Visualization is the study of the visual representation of data, creating an abstract form of data characteristics and the relationship between data attributes. The main goal of data visualization is to communicate this information clearly and effectively through graphical means.
Clustering is the task of grouping observations in the data in such a way that observations in the same group are more similar to each other than to those in different groups. Unlike classification, clustering analyzes data observations without consulting a known class label.
Association rule discovery is used for discovering interesting relationships between variables in large databases. For example, the previous grocery store scenario we described earlier where it was observed that milk and salad are frequently purchased together is a case of association rule discovery.
Finally, graph mining is a structured form of data mining, where interrelations and connections between data observations are used to discover interesting patterns in the data.
For each of these tasks, there exist unique and significant challenges that undermine the success of the data mining initiative.
Two of these challenges are scalability and dimensionality. In data mining, it is always desirable that the techniques that are employed are robust enough to handle all types of different data sizes and dimensions. As we will later see in this course, unfortunately this is not always the case and we need to come up with smart approaches to introduce scalability into our analyses.

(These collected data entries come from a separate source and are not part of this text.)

(** * CareerNova-AI: LLM call orchestration and response normalisation

    A shallow embedding of the parts of [generator.py], [jobs_engine.py]
    and [rag_engine.py] that drive the language-model calls: the JSON
    repair cascade, the schema normalisation of an extracted portfolio,
    the model-fallback loop, the job-scoring fallback, the job cache and
    the chat intent classifier; and of the code around them: the ATS
    resume call, the profile image extraction, the request to the
    listings API, the chat itself and the upload handler of [main.py].

    Python values are modelled as follows.
    - [str] is a list of Unicode code points ([N]).
    - Values produced by [json.loads] are the inductive type [json]; a
      [dict] is an association list in insertion order.
    - A function that may raise returns a [result]; exceptions are the
      inductive type [exn].
    - Network calls are answers supplied by an environment function and
      recorded in an event trace. *)

From Stdlib Require Import List NArith ZArith String Ascii Bool Lia.
From Stdlib Require Import DecimalString Sorted Permutation.
Import ListNotations.

Set Implicit Arguments.
Set Warnings "-register-all".

(** ** Python strings *)

Module PyStr.

Definition char := N.
Definition str := list char.

(** [u "abc"] is the Python string ['abc']. *)
Definition u (s : string) : str := map N_of_ascii (list_ascii_of_string s).

(** [js] writes a text that contains double quotes: every apostrophe of
    the literal stands for a double quote (code point 34). *)
Definition js (s : string) : str :=
  map (fun c => if (c =? 39)%N then 34%N else c) (u s).

Definition LF : char := 10%N.
Definition QUOTE : char := 34%N.
Definition BACKSLASH : char := 92%N.
Definition BACKTICK : char := 96%N.
Definition COMMA : char := 44%N.
Definition LBRACE : char := 123%N.
Definition RBRACE : char := 125%N.
Definition LBRACKET : char := 91%N.
Definition RBRACKET : char := 93%N.
Definition COLON : char := 58%N.

(** [str.isspace] on one code point; also the class [\s] of [re] on
    [str] patterns. *)
Definition isspace (c : char) : bool :=
  ((9 <=? c) && (c <=? 13) || (28 <=? c) && (c <=? 32) || (c =? 133)
   || (c =? 160) || (c =? 5760) || (8192 <=? c) && (c <=? 8202)
   || (c =? 8232) || (c =? 8233) || (c =? 8239) || (c =? 8287)
   || (c =? 12288))%N.

Fixpoint lstrip (s : str) : str :=
  match s with
  | [] => []
  | c :: s' => if isspace c then lstrip s' else s
  end.

Definition rstrip (s : str) : str := rev (lstrip (rev s)).

(** [s.strip()] *)
Definition strip (s : str) : str := rstrip (lstrip s).

Fixpoint str_eqb (a b : str) : bool :=
  match a, b with
  | [], [] => true
  | x :: a', y :: b' => (x =? y)%N && str_eqb a' b'
  | _, _ => false
  end.
(** ** The rate-limiting flag *)

(** Where the flag comes from.  A dispatch step that sets it has sent a
    request and left more than the threshold behind. *)
Lemma makeINatRequest_sets_limiting w :
  iNatAPIRateLimiting w = false ->
  iNatAPIRateLimiting (makeINatRequest jq options w) = true ->
  RequestsPerMinute options < Z.of_nat (length (iNatAPIQueue (makeINatRequest jq options w)))
  /\ (length (sent (effects w)) < length (sent (effects (makeINatRequest jq options w))))%nat.
Proof.
  intros Hrl Hrl'. destruct (iNatAPIQueue w) as [|request rest] eqn:Hq.
  - rewrite (makeINatRequest_idle w Hq) in Hrl'. discriminate Hrl'.
  - destruct (makeINatRequest_dispatch w request rest Hq)
      as (Hqu & _ & Hfl & _ & _ & _ & _ & _ & Hef).
    cbv zeta in *. rewrite Hfl, Hrl, orb_false_r in Hrl'. apply Z.ltb_lt in Hrl'.
    rewrite Hqu, Hef, sent_app, length_app. cbn [sent length]. split; [exact Hrl'|lia].
Qed.

(** A call shortens no queue and takes back nothing sent; it sets the
    flag only by a dispatch step of its own. *)
Lemma app_call_sets_limiting c w :
  (length (iNatAPIQueue w) <= length (iNatAPIQueue (app_call jq options c w)))%nat
  /\ (length (sent (effects w)) <= length (sent (effects (app_call jq options c w))))%nat
  /\ (iNatAPIRateLimiting w = false ->
      iNatAPIRateLimiting (app_call jq options c w) = true ->
      RequestsPerMinute options < Z.of_nat (length (iNatAPIQueue (app_call jq options c w)))
      /\ (length (sent (effects w))
          < length (sent (effects (app_call jq options c w))))%nat).
Proof.
  assert (Hq : forall request a i,
             let w' := queueINatRequest jq options request (set_auth a i w) in
             (length (iNatAPIQueue w) <= length (iNatAPIQueue w'))%nat
             /\ (length (sent (effects w)) <= length (sent (effects w')))%nat
             /\ (iNatAPIRateLimiting w = false -> iNatAPIRateLimiting w' = true ->
                 RequestsPerMinute options < Z.of_nat (length (iNatAPIQueue w'))
                 /\ (length (sent (effects w)) < length (sent (effects w')))%nat)).
  { intros request a i. unfold queueINatRequest. cbn.
    destruct (iNatAPIQueued w); cbn.
    - rewrite length_app. cbn [length]. split; [lia|]. split; [lia|]. congruence.
    - unfold makeINatRequest. cbn.
      destruct (iNatAPIQueue w ++ [request])%list as [|r q] eqn:Hl.
      + now destruct (iNatAPIQueue w).
      + apply (f_equal (@length _)) in Hl. rewrite length_app in Hl. cbn [length] in Hl.
        destruct (RequestsPerMinute options <? Z.of_nat (length q)) eqn:Hlt; cbn;
          rewrite sent_app, length_app; cbn [sent length];
          (split; [lia|]; split; [lia|]).
        * intros _ _. apply Z.ltb_lt in Hlt. split; [exact Hlt|lia].
        * congruence. }
  destruct c as [request|token callback]; cbn [app_call].
  - specialize (Hq request (headers_Authorization w) (iNatAuthorized w)).
    destruct w. exact Hq.
  - unfold checkAuthentication. destruct (truthy token); [apply Hq|].
    cbn. rewrite sent_app. cbn [sent]. rewrite app_nil_r.
    split; [lia|]. split; [lia|]. congruence.
Qed.

Lemma app_calls_set_limiting calls : forall w,
  let w' := fold_left (fun w c => app_call jq options c w) calls w in
  (length (iNatAPIQueue w) <= length (iNatAPIQueue w'))%nat
  /\ (length (sent (effects w)) <= length (sent (effects w')))%nat
  /\ (iNatAPIRateLimiting w = false -> iNatAPIRateLimiting w' = true ->
      RequestsPerMinute options < Z.of_nat (length (iNatAPIQueue w'))
      /\ (length (sent (effects w)) < length (sent (effects w')))%nat).
Proof.
  induction calls as [|c calls IH]; intros w; cbn [fold_left].
  - split; [lia|]. split; [lia|]. congruence.
  - destruct (app_call_sets_limiting c w) as (Hqu & Hse & Hfl).
    destruct (IH (app_call jq options c w)) as (Hqu' & Hse' & Hfl'). cbv zeta in *.
    split; [lia|]. split; [lia|]. intros Hrl Hrl'.
    destruct (iNatAPIRateLimiting (app_call jq options c w)) eqn:Hmid.
    + destruct (Hfl Hrl eq_refl) as [Hlt Hgrow]. split; lia.
    + destruct (Hfl' eq_refl Hrl') as [Hlt Hgrow]. split; lia.
Qed.

(** C5.  A dispatch step that pops a request sets the rate-limiting flag
    exactly when the remaining queue is longer than the threshold, and
    otherwise leaves both flags as they are; a dispatch step that finds the
    queue empty clears both flags.  No other step clears them: a set
    rate-limiting flag is cleared only by a timer's dispatch step that
    finds the queue empty, and the queue-active flag only by a dispatch
    step (after a completion or a timer) that finds the queue empty.  And
    no other step sets the rate-limiting flag: whatever event sets it has
    sent a request, and the queue it leaves behind is longer than the
    threshold. *)
Theorem rate_limiting_flag :
  (forall w request rest,
      iNatAPIQueue w = request :: rest ->
      iNatAPIRateLimiting (makeINatRequest jq options w)
      = (RequestsPerMinute options <? Z.of_nat (length rest)) || iNatAPIRateLimiting w
      /\ iNatAPIQueued (makeINatRequest jq options w) = iNatAPIQueued w)
  /\ (forall w,
         iNatAPIQueue w = [] ->
         iNatAPIRateLimiting (makeINatRequest jq options w) = false
         /\ iNatAPIQueued (makeINatRequest jq options w) = false)
  /\ (forall e w w',
         step jq options e w = Some w' ->
         iNatAPIRateLimiting w = true ->
         iNatAPIRateLimiting w' = false ->
         (exists k, e = TimerFires k) /\ iNatAPIQueue w = [] /\ iNatAPIQueued w' = false)
  /\ (forall e w w',
         step jq options e w = Some w' ->
         iNatAPIQueued w = true ->
         iNatAPIQueued w' = false ->
         ((exists k o calls, e = AjaxDone k o calls) \/ (exists k, e = TimerFires k))
         /\ iNatAPIQueue w' = [] /\ iNatAPIRateLimiting w' = false)
  /\ (forall e w w',
         step jq options e w = Some w' ->
         iNatAPIRateLimiting w = false ->
         iNatAPIRateLimiting w' = true ->
         RequestsPerMinute options < Z.of_nat (length (iNatAPIQueue w'))
         /\ (length (sent (effects w)) < length (sent (effects w')))%nat).
Proof.
  split; [|split; [|split; [|split]]].
  - intros w request rest Hq.
    destruct (makeINatRequest_dispatch w request rest Hq) as (_ & Hqd & Hrl & _).
    now split.
  - intros w Hq. rewrite (makeINatRequest_idle w Hq). now split.
  - intros e w w' Hstep Hrl Hrl'.
    destruct e as [c|k o calls|k|dt]; cbn [step] in Hstep.
    + injection Hstep as <-. now rewrite app_call_keeps_limiting in Hrl'.
    + destruct (pending_ajax w !! k) as [request|]; [|discriminate].
      injection Hstep as <-. exfalso. revert Hrl'.
      match goal with |- context [fold_left ?f calls ?x] =>
        assert (Hmid : iNatAPIRateLimiting (fold_left f calls x) = true) end.
      { apply app_calls_keep_limiting.
        match goal with |- context [settle request o ?y] =>
          destruct (settle_state request o y) as (_ & _ & -> & _) end.
        exact Hrl. }
      unfold complete. cbn. rewrite Hmid. cbn. now rewrite Hmid.
    + destruct (pending_timers w !! k) as [due|]; [|discriminate].
      destruct (due <=? clock w); [|discriminate].
      injection Hstep as <-. revert Hrl'.
      unfold makeINatRequest. cbn.
      destruct (iNatAPIQueue w) as [|r q]; cbn.
      * intros _. eauto.
      * destruct (RequestsPerMinute options <? Z.of_nat (length q)); cbn; congruence.
    + destruct (0 <=? dt); [|discriminate].
      injection Hstep as <-. cbn in Hrl'. congruence.
  - intros e w w' Hstep Hq Hq'.
    destruct e as [c|k o calls|k|dt]; cbn [step] in Hstep.
    + injection Hstep as <-. now rewrite app_call_keeps_active in Hq'.
    + destruct (pending_ajax w !! k) as [request|]; [|discriminate].
      injection Hstep as <-. split; [eauto 6|]. revert Hq'.
      match goal with |- context [fold_left ?f calls ?x] =>
        assert (Hx : iNatAPIQueued x = true)
          by (match goal with |- context [settle request o ?y] =>
                destruct (settle_state request o y) as (_ & -> & _) end; exact Hq);
        destruct (app_calls_active calls x Hx) as (_ & Hmid & _);
        cbv zeta in Hmid; set (mid := fold_left f calls x) in * end.
      unfold complete. cbn. destruct (iNatAPIRateLimiting mid); cbn; [congruence|].
      unfold makeINatRequest. cbn.
      destruct (iNatAPIQueue mid) as [|r q] eqn:Hmq; cbn.
      * intros _. now rewrite Hmq.
      * destruct (RequestsPerMinute options <? Z.of_nat (length q)); cbn; congruence.
    + destruct (pending_timers w !! k) as [due|]; [|discriminate].
      destruct (due <=? clock w); [|discriminate].
      injection Hstep as <-. split; [eauto|]. revert Hq'.
      unfold makeINatRequest. cbn.
      destruct (iNatAPIQueue w) as [|r q] eqn:Hwq; cbn.
      * intros _. now rewrite Hwq.
      * destruct (RequestsPerMinute options <? Z.of_nat (length q)); cbn; congruence.
    + destruct (0 <=? dt); [|discriminate].
      injection Hstep as <-. cbn in Hq'. congruence.
  - intros e w w' Hstep Hrl Hrl'.
    destruct e as [c|k o calls|k|dt]; cbn [step] in Hstep.
    + injection Hstep as <-.
      now apply (proj2 (proj2 (app_call_sets_limiting c w))).
    + destruct (pending_ajax w !! k) as [request|]; [|discriminate].
      injection Hstep as <-. revert Hrl'.
      match goal with |- context [fold_left ?f calls ?x] =>
        assert (Hx : iNatAPIRateLimiting x = false
                     /\ sent (effects x) = sent (effects w))
          by (match goal with |- context [settle request o ?y] =>
                destruct (settle_state request o y) as (_ & _ & -> & _ & _ & _ & _ & ->)
              end; split; [exact Hrl|reflexivity]);
        destruct (app_calls_set_limiting calls x) as (_ & Hse & Hfl);
        cbv zeta in Hse, Hfl; set (mid := fold_left f calls x) in * end.
      destruct Hx as [Hx Hsx]. rewrite Hsx in *. specialize (Hfl Hx).
      unfold complete. cbn. destruct (iNatAPIRateLimiting mid) eqn:Hmid; cbn.
      * intros _. rewrite <- app_assoc, sent_app. cbn [sent app]. rewrite app_nil_r.
        exact (Hfl eq_refl).
      * intros Hrl'.
        match type of Hrl' with iNatAPIRateLimiting (makeINatRequest _ _ ?z) = true =>
          destruct (makeINatRequest_sets_limiting z Hmid Hrl') as [Hlt Hgrow];
          cbn in Hgrow; rewrite sent_app in Hgrow; cbn [sent] in Hgrow;
          rewrite app_nil_r in Hgrow end.
        split; [exact Hlt|lia].
    + destruct (pending_timers w !! k) as [due|]; [|discriminate].
      destruct (due <=? clock w); [|discriminate].
      injection Hstep as <-.
      match type of Hrl' with iNatAPIRateLimiting (makeINatRequest _ _ ?z) = true =>
        exact (makeINatRequest_sets_limiting z Hrl Hrl') end.
    + destruct (0 <=? dt); [|discriminate].
      injection Hstep as <-. cbn in Hrl'. congruence.
Qed.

Another challenge of data mining is the complexity and the heterogeneity of the data. In most business cases, we need to deal with different data types including temporal or location-based data, monetary values, text, web data and multimedia. Further, such data can come from all kinds different sources including distinct databases, legacy systems or web sources.
Standardization of all these information in a computer readable form is a difficult process and can lead to data quality problems including missing values, noisy data and duplicate observations.
Finally, privacy and data ownership issues are big concerns that need to be addressed thoroughly in all data mining practices. Especially, mining of personal information for organizational purposes is a very sensitive issue that can have ethical as well as legal consequences.